Market, Financial and Political Power And the Distinctive Behavioral and Cognitive Attributes and Deficiencies Of Power and the Powerful
332 Pages Posted: 3 Jan 2023
Date Written: December 30, 2022
Abstract
The social psychology literature has been developing and expanding in breadth and influence over the past nearly 100 years. This literature has strong links and important differences with behavioral economics, neuroeconomics, and neuroscience. However, unlike many of the other behavioral literatures, social psychology has mainly addressed social relationships and contexts, and has rarely been applied directly to business, market, network, policy, legal and regulatory contexts, actors, issues and decision making. The purpose of this paper is to bring a social psychology and behavioral lens to market, economic, financial, political, and other forms of power and power asymmetries. Emphasis is placed on the cognitive miser, stereotyping and narcissistic tendencies and other quite distinctive behavioral and cognitive attributes and deficiencies of powerful people and by extension their firms, other regulated entities, competition and other regulatory authorities, and other powerful organizations. One of the major strengths of social psychology and other behavioral literatures is that they extend the fundamental economic principle of scarcity to the human brain, including the scarce time, energy, interest, information, attention span and cognitive resources of powerful leaders and their organizations.

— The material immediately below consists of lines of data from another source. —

(** * halfORM: field constraints and relation terminal operations

    A shallow embedding of the query engine of halfORM:

    - [halfORM_field]: the [Field] class of [halfORM/field.py]
      ([__set__], [_praf], [where_repr]);
    - [half_orm_relation]: the [Relation] methods of [half_orm/relation.py]
      ([_ho_insert], [_ho_select], [_ho_get], [_ho_update], [_ho_delete],
      [_ho_is_set], [_ho_limit], [__len__], [_ho_is_empty], [__set__op__] and
      the operators built on it, [__next__], [__walk_op], [__where_args] and
      the removal of duplicates of [__get_query]) and
      [relation_errors.ExpectedOneError].

    Python objects live in explicit stores and are named by their index
    there; methods are computations in a state-and-exception monad over the
    store, so that mutation through an alias is visible. *)

From stdpp Require Import base option list gmap strings pretty.
From Stdlib Require Import ZArith Lia Ascii.

Open Scope string_scope.
Open Scope Z_scope.

(** ** Python values *)

Module Py.

(** The values that reach the modelled methods. [PyNULL] is the singleton
    [NULL] of the [null] module; [PyField f] is a reference to the [Field]
    object stored at index [f]. *)
#[local] Unset Elimination Schemes.
Inductive PyVal : Type :=
| PyNone
| PyNULL
| PyBool (b : bool)
| PyInt (z : Z)
| PyStr (s : string)
| PyList (l : list PyVal)
| PyTuple (l : list PyVal)
| PyField (f : nat).
#[local] Set Elimination Schemes.

Section PyVal_induction.
Variable P : PyVal -> Prop.
Hypothesis HNone : P PyNone.
Hypothesis HNULL : P PyNULL.
Hypothesis HBool : forall b, P (PyBool b).
Hypothesis HInt : forall z, P (PyInt z).
Hypothesis HStr : forall s, P (PyStr s).
Hypothesis HList : forall l, Forall P l -> P (PyList l).
Hypothesis HTuple : forall l, Forall P l -> P (PyTuple l).
Hypothesis HField : forall f, P (PyField f).

Fixpoint PyVal_nested_ind (v : PyVal) : P v :=
  let fix all (l : list PyVal) : Forall P l :=
    match l with
    | [] => @List.Forall_nil _ P
    | x :: l' => @List.Forall_cons _ P x l' (PyVal_nested_ind x) (all l')
    end in
  match v with
  | PyNone => HNone
  | PyNULL => HNULL
  | PyBool b => HBool b
  | PyInt z => HInt z
  | PyStr s => HStr s
  | PyList l => HList l (all l)
  | PyTuple l => HTuple l (all l)
  | PyField f => HField f
  end.
End PyVal_induction.

Fixpoint PyVal_eqb (a b : PyVal) : bool :=
  let fix all2 (l1 l2 : list PyVal) : bool :=
    match l1, l2 with
    | [], [] => true
    | x :: l1', y :: l2' => PyVal_eqb x y && all2 l1' l2'
    | _, _ => false
    end in
  match a, b with
  | PyNone, PyNone => true
  | PyNULL, PyNULL => true
  | PyBool x, PyBool y => Bool.eqb x y
  | PyInt x, PyInt y => Z.eqb x y
  | PyStr x, PyStr y => String.eqb x y
  | PyList x, PyList y => all2 x y
  | PyTuple x, PyTuple y => all2 x y
  | PyField x, PyField y => Nat.eqb x y
  | _, _ => false
  end.

(** [value is None], [value is NULL], [isinstance(value, Field)],
    [isinstance(value, (list, tuple))]. *)
Definition is_None (v : PyVal) : bool :=
  match v with PyNone => true | _ => false end.

Definition is_NULL (v : PyVal) : bool :=
  match v with PyNULL => true | _ => false end.

Definition isinstance_Field (v : PyVal) : bool :=
  match v with PyField _ => true | _ => false end.

Definition isinstance_list_tuple (v : PyVal) : bool :=
  match v with PyList _ | PyTuple _ => true | _ => false end.

(** [v == s] for a string literal [s]: only a [str] with the same characters
    compares equal to it. *)
Definition eq_str (v : PyVal) (s : string) : bool :=
  match v with PyStr x => String.eqb x s | _ => false end.

(** [v == n] for an integer literal [n]; Python's [bool] is a subtype of
    [int], so [True == 1]. *)
Definition eq_int (v : PyVal) (n : Z) : bool :=
  match v with
  | PyInt z => Z.eqb z n
  | PyBool b => Z.eqb (if b then 1 else 0) n
  | _ => false
  end.

(** Truth value of an object in a condition ([if x:]). Objects of classes
    that define neither [__bool__] nor [__len__] are true; [NULL] and the
    fields are taken to be such objects. *)
Definition truthy (v : PyVal) : bool :=
  match v with
  | PyNone => false
  | PyNULL => true
  | PyBool b => b
  | PyInt z => negb (Z.eqb z 0)
  | PyStr s => negb (String.eqb s EmptyString)
  | PyList l | PyTuple l => match l with [] => false | _ => true end
  | PyField _ => true
  end.

(** The double quote character, and [str(n)] for an [int]. *)
Definition dquote : string := String (Ascii.ascii_of_nat 34) EmptyString.

Definition str_int (z : Z) : string := pretty z.

End Py.

(** ** Exceptions and the store monad *)

Module Eff.

(** Errors the database driver reports ([psycopg2]). *)
Inductive PgErr : Type :=
| OperationalError
| InterfaceError
| DatabaseError (msg : string).

(** Exceptions, by their Python class. [Dangling] is the use of a store
    index that holds no object; no Python reference is ever in that state. *)
Inductive Exc : Type :=
| AssertionError
| AttributeError (msg : string)
| IndexError
| KeyError (key : string)
| TypeError
| ValueError (msg : string)
| StopIteration
| RuntimeError (msg : string)
| RecursionError
| UnknownAttributeError (names : list string)
| WrongFkeyError (fkey_name : string)
| ExpectedOneError (relation : nat) (count : Z)
| Psycopg2Error (e : PgErr)
| Dangling.

(** A computation over a store [S]: the store it leaves, and either the
    exception it raised or its result. Whatever was written before an
    exception stays written. *)
Definition M (S A : Type) : Type := S -> S * (Exc + A).

Definition ret {S A} (a : A) : M S A := fun s => (s, inr a).

Definition bind {S A B} (m : M S A) (k : A -> M S B) : M S B :=
  fun s => match m s with
           | (s', inl e) => (s', inl e)
           | (s', inr a) => k a s'
           end.

Definition raise {S A} (e : Exc) : M S A := fun s => (s, inl e).

Definition get {S} : M S S := fun s => (s, inr s).

Definition modify {S} (f : S -> S) : M S unit := fun s => (f s, inr tt).

(** [assert cond]. *)
Definition assert_ {S} (cond : bool) : M S unit :=
  if cond then ret tt else raise AssertionError.

(** Reading an object that must be there. *)
Definition deref {S A} (o : option A) : M S A :=
  match o with Some a => ret a | None => raise Dangling end.

#[global] Instance M_ret {S} : MRet (M S) := @ret S.
#[global] Instance M_bind {S} : MBind (M S) := fun A B k m => bind m k.

(** [for x in l: body x]. *)
Fixpoint for_ {S A} (l : list A) (body : A -> M S unit) : M S unit :=
  match l with
  | [] => ret tt
  | x :: l' => bind (body x) (fun _ => for_ l' body)
  end.

End Eff.

(** ** [halfORM/field.py] *)

Module halfORM_field.
Import Py Eff.

(** The [metadata] dictionary of a column. *)
Record Metadata : Type := {
  fieldtype : string;
  pkey : bool;
  uniq : bool;
  notnull : bool
}.

(** A [Field] object: its private attributes, and those it inherits from
    [FKeyInterface] ([name], [_is_set], and [from_], [to_], [fields],
    [fk_names], where [None] also stands for an attribute not assigned yet).
    A relation is named by a number. *)
Record Field : Type := {
  name : string;
  metadata : Metadata;
  relation : option nat;
  value : PyVal;
  unaccent : bool;
  comp : PyVal;
  _is_set : bool;
  from_ : option nat;
  to_ : option nat;
  fields : list string;
  fk_names : list string
}.

(** [Field.__init__(name, metadata)]; [FKeyInterface.__init__] is not in the
    sources: it is taken to record the name and to start unset. *)
Definition __init__ (name : string) (metadata : Metadata) : Field :=
  {| name := name; metadata := metadata; relation := None; value := PyNone;
     unaccent := false; comp := PyStr "="; _is_set := false;
     from_ := None; to_ := None; fields := []; fk_names := [] |}.

(** The store: the [Field] objects, and for each relation its [_joined_to]
    list of [(relation, field)] pairs. *)
Record Store : Type := {
  objects : list Field;
  _joined_to : gmap nat (list (option nat * nat))
}.

Definition the_field (self : nat) : M Store Field :=
  s ← get; deref (objects s !! self).

Definition update_field (self : nat) (f : Field -> Field) : M Store unit :=
  o ← the_field self;
  modify (fun s => {| objects := <[self := f o]> (objects s);
                      _joined_to := _joined_to s |}).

The paper’s major argument is that the insights from social psychology and related behavioral literatures on power, the powerful and the manifold nuances, complexities and paradoxes of power, can contribute significantly: to the design and administration of competition, consumer protection, product safety, privacy, and other regulatory regimes; and to the enforcement, deterrence, compliance promotion, outreach, education, and other strategies, functions, messaging and persuasions of competition and antitrust authorities and other state and non-state regulators with mandates to promote fair competition, consumer welfare, and fair and efficient markets. More specifically, the working paper argues that the unique and distinctive behavioral and cognitive attributes and deficiencies of power and the powerful should be addressed by competition, antitrust, and other state and non-state regulators when they are assessing the anticompetitive and other effects of market power in product, geographic, labour, financial, digital, political, and other markets.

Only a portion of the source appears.